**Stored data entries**
(** A few of the attributes that every torch module has. *)
Definition module_attribute (name : string) : bool :=
  existsb (String.eqb name) ["training"; "forward"; "type"; "keys"; "items";
                             "values"; "parameters"; "eval"; "train"].

Definition fresh_GNNs (input_dim : nat) (hidden_dim : Z) (output_dim : nat)
    (act : string) (conv : option string) (training : bool) (batch : Batch)
  : matrix :=
  map embed batch.

Definition fresh_MLP (var : string) (input_dim hidden_dim output_dim : nat)
    (training : bool) (embeddings : matrix) : matrix :=
  map (fun _ => replicate output_dim (Fin 0)) embeddings.

(** Logits whose largest entry is the last of [n + 1]. *)
Definition last_hot (n : nat) : vector := replicate n (Fin 0) ++ [Fin 1].
End example.

(** ** Notions used to state how the code behaves *)

(** The labels that [compute_loss] keeps for a variable of type [ty]. *)
Definition valid_label (ty : string) (a : scalar) : bool :=
  if String.eqb ty "numerical" then negb (isnan a)
  else sne a (Fin (-1)) && negb (isnan a).

(** The loss that [compute_loss] applies to what the mask leaves. *)
Definition loss_function (ty : string) (y_hat : matrix) (y : vector)
  : option scalar :=
  if String.eqb ty "numerical"
  then F.mse_loss (torch.flatten y_hat) (torch.float y)
  else F.cross_entropy y_hat (torch.long y).

(** ** Evaluation in [flexynesis/__main__.py] *)

Module main.
(** [ind = ~torch.isnan(ann[var])], then [ann[var][ind]] and
    [y_pred_dict[var][ind]]: what the evaluation functions receive. *)
Definition evaluation_inputs {A} (labels : vector) (y_pred : list A)
  : option (vector * list A) :=
  let ind := torch.lnot (torch.isnan labels) in
  y ← torch.select labels ind;
  p ← torch.select y_pred ind;
  Some (y, p).
End main.

(** ** Further concrete models *)

Module more_examples.
(** The survival-event variable "e" given as a target, without a
    survival-time variable. *)
Definition untimed : GNNEarly :=
  example.model ["e"] (<["e" := "numerical"]> ∅) (Some "e") None true
                (<["e" := Fin 0]> ∅)
                (<["e" := example.const_head [Fin 0]]> ∅).

(** Two numerical variables, both labelled 1 on a single graph. *)
Definition numeric_dataset : MultiOmicGeometricDataset :=
  {| multiomic_dataset :=
       {| mo_variable_types :=
            <["a" := "numerical"]> (<["b" := "numerical"]> ∅);
          mo_ann := ∅ |};
     items := [example.graph [Fin 1; Fin 2]
                 (<["a" := Fin 1]> (<["b" := Fin 1]> ∅))];
     samples := ["s1"] |}.

(** The model that construction returns for them, with weighting. *)
Definition fresh : GNNEarly :=
  {| config := example.cfg; target_variables := ["a"; "b"];
     surv_event_var := None; surv_time_var := None;
     batch_variables := None; variables := ["a"; "b"];
     variable_types := <["a" := "numerical"]> (<["b" := "numerical"]> ∅);
     ann := ∅; use_loss_weighting := true;
     log_vars := <["b" := Fin 0]> (<["a" := Fin 0]> ∅);
     device_type := None; gnn_conv_type := None;
     encoders := new_GNNs example.fresh_GNNs 2 (Rtrunc (1 * INR 2)) 2
                          "relu" None;
     MLPs := <["b" := new_MLP example.fresh_MLP "b" 2 4 1]>
               (<["a" := new_MLP example.fresh_MLP "a" 2 4 1]> ∅);
     training := true |}.
End more_examples.

(** * Proofs *)

(** ** Scalar arithmetic *)

Ltac Rdecide :=
  repeat match goal with
    | |- context [Req_dec_T ?a ?b] =>
        destruct (Req_dec_T a b); [try (exfalso; lra)|try (exfalso; lra)]
    | |- context [Rlt_dec ?a ?b] =>
        destruct (Rlt_dec a b); [try (exfalso; lra)|try (exfalso; lra)]
    | |- context [Rle_dec ?a ?b] =>
        destruct (Rle_dec a b); [try (exfalso; lra)|try (exfalso; lra)]
    end.

Lemma sadd_comm a b : sadd a b = sadd b a.
Proof. destruct a, b; simpl; try reflexivity. f_equal. lra. Qed.

Lemma sadd_assoc a b c : sadd a (sadd b c) = sadd (sadd a b) c.
Proof. destruct a, b, c; simpl; try reflexivity. f_equal. lra. Qed.

Lemma sadd_0_l a : sadd (Fin 0) a = a.
Proof. destruct a; simpl; try reflexivity. f_equal. lra. Qed.

Lemma sadd_0_r a : sadd a (Fin 0) = a.
Proof. rewrite sadd_comm. apply sadd_0_l. Qed.

Lemma Reqb_refl a : Reqb a a = true.
Proof. unfold Reqb. destruct (Req_dec_T a a); [reflexivity|contradiction]. Qed.

Lemma Reqb_IZR a b : Reqb (IZR a) (IZR b) = (a =? b)%Z.
Proof.
  unfold Reqb. destruct (Req_dec_T (IZR a) (IZR b)) as [H|H].
  - apply eq_IZR in H. subst. now rewrite Z.eqb_refl.
  - symmetry. apply Z.eqb_neq. intros ->. now apply H.
Qed.

Lemma Rltb_irrefl a : Rltb a a = false.
Proof. unfold Rltb. destruct (Rlt_dec a a); [lra|reflexivity]. Qed.

Lemma Rltb_0_1 : Rltb 0 1 = true.
Proof. unfold Rltb. destruct (Rlt_dec 0 1); [reflexivity|lra]. Qed.

Lemma Int_part_IZR z : Int_part (IZR z) = z.
Proof. symmetry. apply Int_part_spec. lra. Qed.

(** Converting an integer code to [long] gives the code back. *)
Lemma Rtrunc_IZR z : Rtrunc (IZR z) = z.
Proof.
  unfold Rtrunc. destruct (Rleb 0 (IZR z)).
  - apply Int_part_IZR.
  - rewrite <- opp_IZR, Int_part_IZR. lia.
Qed.
(** With ordered bounds and a coordinate that is not NaN, the clamped
    value lies between the bounds. *)
Lemma clamp_between (v lo hi : JS.number) :
  JS.is_nan v = false -> number_le lo hi = true ->
  number_le lo (Globals.clamp v lo hi) = true /\
  number_le (Globals.clamp v lo hi) hi = true.
Proof.
  intros Nv Hle. unfold Globals.clamp.
  assert (Nlo : JS.is_nan lo = false /\ JS.is_nan hi = false).
  { unfold number_le, SFleb in Hle. destruct (SFcompare lo hi) as [c|] eqn:E;
      [exact (compare_some _ _ _ E)|discriminate]. }
  destruct Nlo as [Nlo Nhi].
  assert (Hy : JS.is_nan (JS.Math_min hi v) = false /\
               number_le (JS.Math_min hi v) hi = true).
  { destruct (Math_min_spec hi v) as [[_ [N|N]]|(_ & _ & [[E L]|[E L]])];
      try congruence; rewrite E; auto using number_le_refl. }
  destruct Hy as [Ny Ly].
  destruct (Math_max_spec lo (JS.Math_min hi v)) as [[_ [N|N]]|(_ & _ & [[E L]|[E L]])];
    try congruence; rewrite E; auto using number_le_refl.
Qed.

Lemma Math_min_absorb (a b : JS.number) :
  JS.Math_min a (JS.Math_min a b) = JS.Math_min a b.
Proof.
  destruct (Math_min_spec a b) as [[E _]|(_ & _ & [[E L]|[E L]])].
  - rewrite E. apply Math_min_nan_r.
  - rewrite E. apply Math_min_same.
  - rewrite E. exact E.
Qed.

(** [max(a, min(b, a)) = a] when neither is NaN. *)
Lemma Math_max_min_absorb (a b : JS.number) :
  JS.is_nan a = false -> JS.is_nan b = false ->
  JS.Math_max a (JS.Math_min b a) = a.
Proof.
  intros Na Nb. unfold JS.Math_min.
  destruct (SFcompare b a) as [c|] eqn:E;
    [|destruct (compare_none _ _ E); congruence].
  pose proof (compare_antisym b a) as S. rewrite E in S. cbn in S.
  destruct c.
  - destruct (compare_eq _ _ E) as [->|(s & s' & -> & ->)].
    + replace (match a with S754_zero false => _ | _ => a end) with a
        by (destruct a as [[|]| | |]; reflexivity).
      apply Math_max_same.
    + destruct s, s'; reflexivity.
  - unfold JS.Math_max. rewrite S. reflexivity.
  - apply Math_max_same.
Qed.

(** Clamping a clamped value changes nothing. *)
Lemma clamp_clamp (v lo hi : JS.number) :
  Globals.clamp (Globals.clamp v lo hi) lo hi = Globals.clamp v lo hi.
Proof.
  unfold Globals.clamp.
  pose proof (Math_min_absorb hi v) as A.
  remember (JS.Math_min hi v) as y eqn:Ey.
  destruct (Math_max_spec lo y) as [[E _]|(Nlo & Ny & [[E L]|[E L]])].
  - rewrite E, Math_min_nan_r, Math_max_nan_r. reflexivity.
  - rewrite E. apply Math_max_min_absorb; [exact Nlo|].
    destruct (Math_min_spec hi v) as [[F _]|(Nhi & _)]; [|exact Nhi].
    rewrite Ey, F in Ny. discriminate.
  - rewrite E, A. exact E.
Qed.

(* ================================================================== *)
(** ** Bounds and clamping, continued *)
(* ================================================================== *)

(** [min(x, y)] and [max(x, y)] build the bound as the constructor builds
    an instance without options, store it in [_min], respectively [_max],
    and change nothing else, the coordinates and the other bound included;
    when [parse] rejects the arguments they throw its error and leave the
    instance as it was; two bounds set one after the other do not depend
    on the order of the two calls. *)
Theorem bound_setters (x y : Vector2D.value) (this : Vector2D.t) :
  (forall e, Vector2D.parse x y = Vector2D.Throw e ->
     Vector2D.min x y this = (Vector2D.Throw e, this) /\
     Vector2D.max x y this = (Vector2D.Throw e, this))
  /\
  (forall c, Vector2D.parse x y = Vector2D.Normal c ->
     let b := Vector2D.Build Options.empty c (Some c) None None None in
     Vector2D.min x y this = (Vector2D.Normal tt, Vector2D.set_min b this) /\
     Vector2D.max x y this = (Vector2D.Normal tt, Vector2D.set_max b this) /\
     forall x' y' c', Vector2D.parse x' y' = Vector2D.Normal c' ->
       Vector2D.bind (Vector2D.min x y) (fun _ => Vector2D.max x' y') this =
       Vector2D.bind (Vector2D.max x' y') (fun _ => Vector2D.min x y) this).
Proof.
  split.
  - intros e Hp. unfold Vector2D.min, Vector2D.max, Vector2D.bind, Vector2D.lift.
    rewrite (new_after_parse_error _ _ None e Hp). split; reflexivity.
  - intros c Hp b.
    unfold Vector2D.min, Vector2D.max, Vector2D.bind, Vector2D.lift, Vector2D.write.
    rewrite (new_default _ _ c Hp). fold b.
    split; [reflexivity|]. split; [reflexivity|].
    intros x' y' c' Hp'. rewrite (new_default _ _ c' Hp').
    destruct this; reflexivity.
Qed.

Lemma bound_setters_witness :
  let this := vec (JS.of_Z 15) (JS.of_Z (-5)) in
  Vector2D.min (num 0) (num 0) this =
  (Vector2D.Normal tt, Vector2D.set_min (vec JS.zero JS.zero) this) /\
  Vector2D.max (num 7) Vector2D.VUndefined this =
  (Vector2D.Throw (Vector2D.TypeError "Argument must be an array or Vector2D object"), this).
Proof.
  intros this. split.
  - apply (bound_setters (num 0) (num 0) this). reflexivity.
  - apply (bound_setters (num 7) Vector2D.VUndefined this). reflexivity.
Defined.

Lemma clamp_run (this mn mx : Vector2D.t) (c0 c1 lo0 lo1 hi0 hi1 : JS.number) :
  Vector2D._min this = Some mn -> Vector2D._max this = Some mx ->
  Vector2D.coords this = [c0; c1] ->
  Vector2D.coords mn = [lo0; lo1] -> Vector2D.coords mx = [hi0; hi1] ->
  is_float32 c0 -> is_float32 c1 -> is_float32 lo0 -> is_float32 lo1 ->
  is_float32 hi0 -> is_float32 hi1 ->
  Vector2D.clamp this =
  (Vector2D.Normal tt,
   Vector2D.set_coords [Globals.clamp c0 lo0 hi0; Globals.clamp c1 lo1 hi1] this).
Proof.
  intros Hmn Hmx Ec Elo Ehi H0 H1 L0 L1 U0 U1.
  rewrite (clamp_eq this mn mx c0 c1 lo0 lo1 hi0 hi1 Hmn Hmx Ec Elo Ehi).
  rewrite (is_float32_clamp c0 lo0 hi0), (is_float32_clamp c1 lo1 hi1) by assumption.
  reflexivity.
Qed.

(** Once both bounds are set, a second [clamp()] right after the first
    changes nothing. *)
Theorem clamp_idempotent (this mn mx : Vector2D.t) :
  well_formed this ->
  Vector2D._min this = Some mn -> Vector2D._max this = Some mx ->
  let this' := snd (Vector2D.clamp this) in
  Vector2D.clamp this = (Vector2D.Normal tt, this') /\
  Vector2D.clamp this' = (Vector2D.Normal tt, this').
Proof.
  intros (Hc & Hlo & Hhi) Hmn Hmx. rewrite Hmn in Hlo. rewrite Hmx in Hhi.
  cbn [bound_ok] in Hlo, Hhi.
  destruct (float32_pair_inv _ Hc) as (c0 & c1 & Ec & Hc0 & Hc1).
  destruct (float32_pair_inv _ Hlo) as (lo0 & lo1 & Elo & Hlo0 & Hlo1).
  destruct (float32_pair_inv _ Hhi) as (hi0 & hi1 & Ehi & Hhi0 & Hhi1).
  rewrite (clamp_run this mn mx c0 c1 lo0 lo1 hi0 hi1) by assumption.
  cbn [snd]. split; [reflexivity|].
  rewrite (clamp_run _ mn mx (Globals.clamp c0 lo0 hi0) (Globals.clamp c1 lo1 hi1)
             lo0 lo1 hi0 hi1);
    try assumption; try (destruct this; assumption || reflexivity);
    try (apply is_float32_clamp; assumption).
  rewrite !clamp_clamp. destruct this; reflexivity.
Qed.

Lemma clamp_idempotent_witness :
  let this :=
    Vector2D.set_max (vec (JS.of_Z 10) (JS.of_Z 10))
      (Vector2D.set_min (vec JS.zero JS.zero) (vec (JS.of_Z 15) (JS.of_Z (-5)))) in
  let this' := Vector2D.set_coords [JS.of_Z 10; JS.zero] this in
  Vector2D.clamp this = (Vector2D.Normal tt, this') /\
  Vector2D.clamp this' = (Vector2D.Normal tt, this').
Proof.
  intros this this'.
  apply (clamp_idempotent this (vec JS.zero JS.zero) (vec (JS.of_Z 10) (JS.of_Z 10)));
    [|reflexivity|reflexivity].
  repeat split; repeat constructor.
Defined.

(** Once both bounds are set, with the lower bound not above the upper
    one on an axis and the coordinate on that axis not NaN, the coordinate
    [clamp()] leaves on that axis lies between the two bounds. *)
Theorem clamp_within_bounds (this mn mx : Vector2D.t) (i : nat) :
  well_formed this ->
  Vector2D._min this = Some mn -> Vector2D._max this = Some mx ->
  (i < 2)%nat ->
  let v := Vector2D.to_number (Float32Array.get (Vector2D.coords this) i) in
  let lo := Vector2D.to_number (Float32Array.get (Vector2D.coords mn) i) in
  let hi := Vector2D.to_number (Float32Array.get (Vector2D.coords mx) i) in
  JS.is_nan v = false -> number_le lo hi = true ->
  let v' :=
    Vector2D.to_number
      (Float32Array.get (Vector2D.coords (snd (Vector2D.clamp this))) i) in
  number_le lo v' = true /\ number_le v' hi = true.
Proof.
  intros (Hc & Hlo & Hhi) Hmn Hmx Hi. rewrite Hmn in Hlo. rewrite Hmx in Hhi.
  cbn [bound_ok] in Hlo, Hhi.
  destruct (float32_pair_inv _ Hc) as (c0 & c1 & Ec & Hc0 & Hc1).
  destruct (float32_pair_inv _ Hlo) as (lo0 & lo1 & Elo & Hlo0 & Hlo1).
  destruct (float32_pair_inv _ Hhi) as (hi0 & hi1 & Ehi & Hhi0 & Hhi1).
  rewrite (clamp_run this mn mx c0 c1 lo0 lo1 hi0 hi1) by assumption.
  rewrite Ec, Elo, Ehi.
  replace (Vector2D.coords (snd (Vector2D.Normal tt,
             Vector2D.set_coords [Globals.clamp c0 lo0 hi0; Globals.clamp c1 lo1 hi1] this)))
    with [Globals.clamp c0 lo0 hi0; Globals.clamp c1 lo1 hi1]
    by (destruct this; reflexivity).
  destruct i as [|[|i]]; [| |lia]; cbn; intros Nv Hle; apply clamp_between; assumption.
Qed.
(** * ReplaceVerifierFuns: a shallow embedding of the LLVM module pass

    The pass of [transforms/ReplaceVerifierFuns.cpp] collects the calls that
    mention a declared [__VERIFIER_nondet_*], [malloc*] or [calloc*]
    function, re-reads the referenced lines of the original source text, and
    then rewrites the module: a nondeterministic call becomes a stack slot
    registered with [klee_make_nondet] and a load, an allocation call is
    followed by a registration of the returned memory.

    The embedding keeps the shape of the C++ code: the pass object and the
    module are threaded through a state-and-failure monad, the LLVM values
    the pass touches are an inductive type, and instructions are named by
    the identity LLVM gives them (here a number drawn from a counter of the
    module, standing for the address of the [Instruction] object). *)

From Stdlib Require Import Ascii.
From stdpp Require Import base tactics option list strings gmap pretty.

Set Warnings "-register-all".
Open Scope string_scope.
Open Scope list_scope.

(** ** Text: [std::istringstream] and [getName] *)

Module Text.
(** * pbmoney: units/nanos money arithmetic (money.go)

    A shallow embedding of the Go package [pbmoney] and the properties of
    its operations.  A [*pb.Money] is modelled by the record it points to;
    the protobuf getters ([GetUnits], [GetNanos], [GetCurrencyCode]) are the
    record projections (on a nil pointer they read the fields of
    [emptyMoney]).  Go's fixed-width integers are modelled as [Z] with the
    two's-complement wrap-around written out at every operation; a
    run-time panic is an outcome of its own, next to a normal return. *)

From Stdlib Require Import ZArith Bool String Ascii List Lia DecimalString.
From Stdlib Require Import DecimalFacts DecimalPos.
Import ListNotations.

Local Open Scope string_scope.
Local Open Scope Z_scope.

(** ** Fixed-width signed integers *)

Module Int.

(** [wrap w x] is the value a [w]-bit two's-complement register holds after
    storing the exact integer [x]. *)
Definition wrap (w : Z) (x : Z) : Z :=
  (x + 2 ^ (w - 1)) mod 2 ^ w - 2 ^ (w - 1).

Definition min64 : Z := -9223372036854775808.
Definition max64 : Z := 9223372036854775807.
Definition min32 : Z := -2147483648.
Definition max32 : Z := 2147483647.

Definition in64 (x : Z) : Prop := min64 <= x <= max64.
Definition in32 (x : Z) : Prop := min32 <= x <= max32.

Definition int64 (x : Z) : Z := wrap 64 x.
Definition int32 (x : Z) : Z := wrap 32 x.

Definition add64 (a b : Z) : Z := int64 (a + b).
Definition sub64 (a b : Z) : Z := int64 (a - b).
Definition neg64 (a : Z) : Z := int64 (- a).
Definition mul64 (a b : Z) : Z := int64 (a * b).
(** Go's [/] truncates toward zero and [%] takes the sign of the dividend;
    [MinInt64 / -1] wraps.  The divisor is nonzero here: the caller decides
    what a zero divisor does. *)
Definition quo64 (a b : Z) : Z := int64 (Z.quot a b).
Definition rem64 (a b : Z) : Z := int64 (Z.rem a b).

Definition add32 (a b : Z) : Z := int32 (a + b).
Definition sub32 (a b : Z) : Z := int32 (a - b).
Definition neg32 (a : Z) : Z := int32 (- a).
Definition mul32 (a b : Z) : Z := int32 (a * b).
Definition quo32 (a b : Z) : Z := int32 (Z.quot a b).
Definition rem32 (a b : Z) : Z := int32 (Z.rem a b).

End Int.

Import Int.

(** ** The money value and the package's errors *)

Record Money : Type := mkMoney {
  Units : Z;                (* int64 *)
  Nanos : Z;                (* int32 *)
  CurrencyCode : string
}.

Definition GetUnits (m : Money) : Z := Units m.
Definition GetNanos (m : Money) : Z := Nanos m.
Definition GetCurrencyCode (m : Money) : string := CurrencyCode m.

(** [&pb.Money{}] *)
Definition emptyMoney : Money := mkMoney 0 0 EmptyString.

Inductive error : Type :=
| ErrInvalidValue
| ErrMismatchingCurrency.

(** What a call can end in: a normal return, or a run-time panic. *)
Inductive panic : Type :=
| PanicError (e : error)          (* panic(err) in Must *)
| PanicDivideByZero.              (* runtime error: integer divide by zero *)

Inductive outcome (A : Type) : Type :=
| Returned (a : A)
| Panicked (p : panic).

Arguments Returned {A} a.
Arguments Panicked {A} p.

Definition bind {A B : Type} (o : outcome A) (k : A -> outcome B) : outcome B :=
  match o with
  | Returned a => k a
  | Panicked p => Panicked p
  end.

Notation "x <- c1 ;; c2" := (bind c1 (fun x => c2))
  (at level 61, c1 at next level, right associativity).

(** Go's integer division [a / b] on [int64]: a zero divisor is a run-time
    panic, anything else truncates toward zero. *)
Definition div64 (a b : Z) : outcome Z :=
  if b =? 0 then Panicked PanicDivideByZero else Returned (quo64 a b).

Definition nanosMin : Z := -999999999.
Definition nanosMax : Z := 999999999.
Definition nanosMod : Z := 1000000000.

(** ** Predicates *)

Definition validNanos (nanos : Z) : bool :=
  (nanosMin <=? nanos) && (nanos <=? nanosMax).

Definition signMatches (m : Money) : bool :=
  (GetNanos m =? 0) || (GetUnits m =? 0)
  || Bool.eqb (GetNanos m <? 0) (GetUnits m <? 0).

Definition IsValid (m : Money) : bool :=
  signMatches m && validNanos (GetNanos m).

Definition IsZero (m : Money) : bool :=
  (GetUnits m =? 0) && (GetNanos m =? 0).

(** Go parses [a && b || c] as [(a && b) || c]. *)
Definition IsPositive (m : Money) : bool :=
  (IsValid m && (0 <? GetUnits m))
  || ((GetUnits m =? 0) && (0 <? GetNanos m)).

Definition IsNegative (m : Money) : bool :=
  (IsValid m && (GetUnits m <? 0))
  || ((GetUnits m =? 0) && (GetNanos m <? 0)).
(** * Script representation layer (js/src/vm/JSScript.h)

    A shallow embedding of the reference-counted source record
    ([ScriptSource]), the interned bytecode block ([SharedScriptData]),
    the compiled script ([JSScript]) and the lazy stub ([LazyScript]),
    together with the properties the specification states about them.

    Conventions.
    - A C++ pointer is the integer address it holds; [nullptr] is [0].
    - A [uint32_t] is an integer kept in [0, 2^32) by [wrap32]; a
      [size_t] is kept in range by [wrap_size].
    - A member function that contains [MOZ_ASSERT] is a computation in
      the option monad: [None] is the assertion failure of a debug build.
    - A heap of C++ objects is a finite map from addresses to object
      states; [js_delete] / [js_free] remove the address from the map. *)

From Stdlib Require Import ZArith Bool List Lia.
From Stdlib.Strings Require Import Byte.
From stdpp Require Import base option numbers list gmap.

Local Open Scope Z_scope.

(** ** Machine integers, pointers and assertions *)

Definition wrap32 (z : Z) : Z := z mod 2 ^ 32.

Definition UINT32_MAX : Z := 2 ^ 32 - 1.

Definition nullptr : Z := 0.

(** Contextual conversion of a pointer to [bool] ([if (p)], [!p], [p && ..]). *)
Definition ptr_bool (p : Z) : bool := negb (p =? nullptr).

Definition MOZ_ASSERT (b : bool) : option unit :=
  if b then Some tt else None.

Definition MOZ_ASSERT_IF (c b : bool) : option unit :=
  MOZ_ASSERT (implb c b).

(** Short-circuit [&&] over computations that may assert: the right
    operand is only run (and can only fail) when the left one is true. *)
Definition andM (a b : option bool) : option bool :=
  x ← a; (if x : bool then b else Some false).

Infix "<&&>" := andM (at level 41, right associativity).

**Work item**
The response must consist of the lines above, from the first one through the line containing "Module more_examples.", reproduced exactly.

**Task output**
(** A few of the attributes that every torch module has. *)
Definition module_attribute (name : string) : bool :=
  existsb (String.eqb name) ["training"; "forward"; "type"; "keys"; "items";
                             "values"; "parameters"; "eval"; "train"].

Definition fresh_GNNs (input_dim : nat) (hidden_dim : Z) (output_dim : nat)
    (act : string) (conv : option string) (training : bool) (batch : Batch)
  : matrix :=
  map embed batch.

Definition fresh_MLP (var : string) (input_dim hidden_dim output_dim : nat)
    (training : bool) (embeddings : matrix) : matrix :=
  map (fun _ => replicate output_dim (Fin 0)) embeddings.

(** Logits whose largest entry is the last of [n + 1]. *)
Definition last_hot (n : nat) : vector := replicate n (Fin 0) ++ [Fin 1].
End example.

(** ** Notions used to state how the code behaves *)

(** The labels that [compute_loss] keeps for a variable of type [ty]. *)
Definition valid_label (ty : string) (a : scalar) : bool :=
  if String.eqb ty "numerical" then negb (isnan a)
  else sne a (Fin (-1)) && negb (isnan a).

(** The loss that [compute_loss] applies to what the mask leaves. *)
Definition loss_function (ty : string) (y_hat : matrix) (y : vector)
  : option scalar :=
  if String.eqb ty "numerical"
  then F.mse_loss (torch.flatten y_hat) (torch.float y)
  else F.cross_entropy y_hat (torch.long y).

(** ** Evaluation in [flexynesis/__main__.py] *)

Module main.
(** [ind = ~torch.isnan(ann[var])], then [ann[var][ind]] and
    [y_pred_dict[var][ind]]: what the evaluation functions receive. *)
Definition evaluation_inputs {A} (labels : vector) (y_pred : list A)
  : option (vector * list A) :=
  let ind := torch.lnot (torch.isnan labels) in
  y ← torch.select labels ind;
  p ← torch.select y_pred ind;
  Some (y, p).
End main.

(** ** Further concrete models *)

Module more_examples.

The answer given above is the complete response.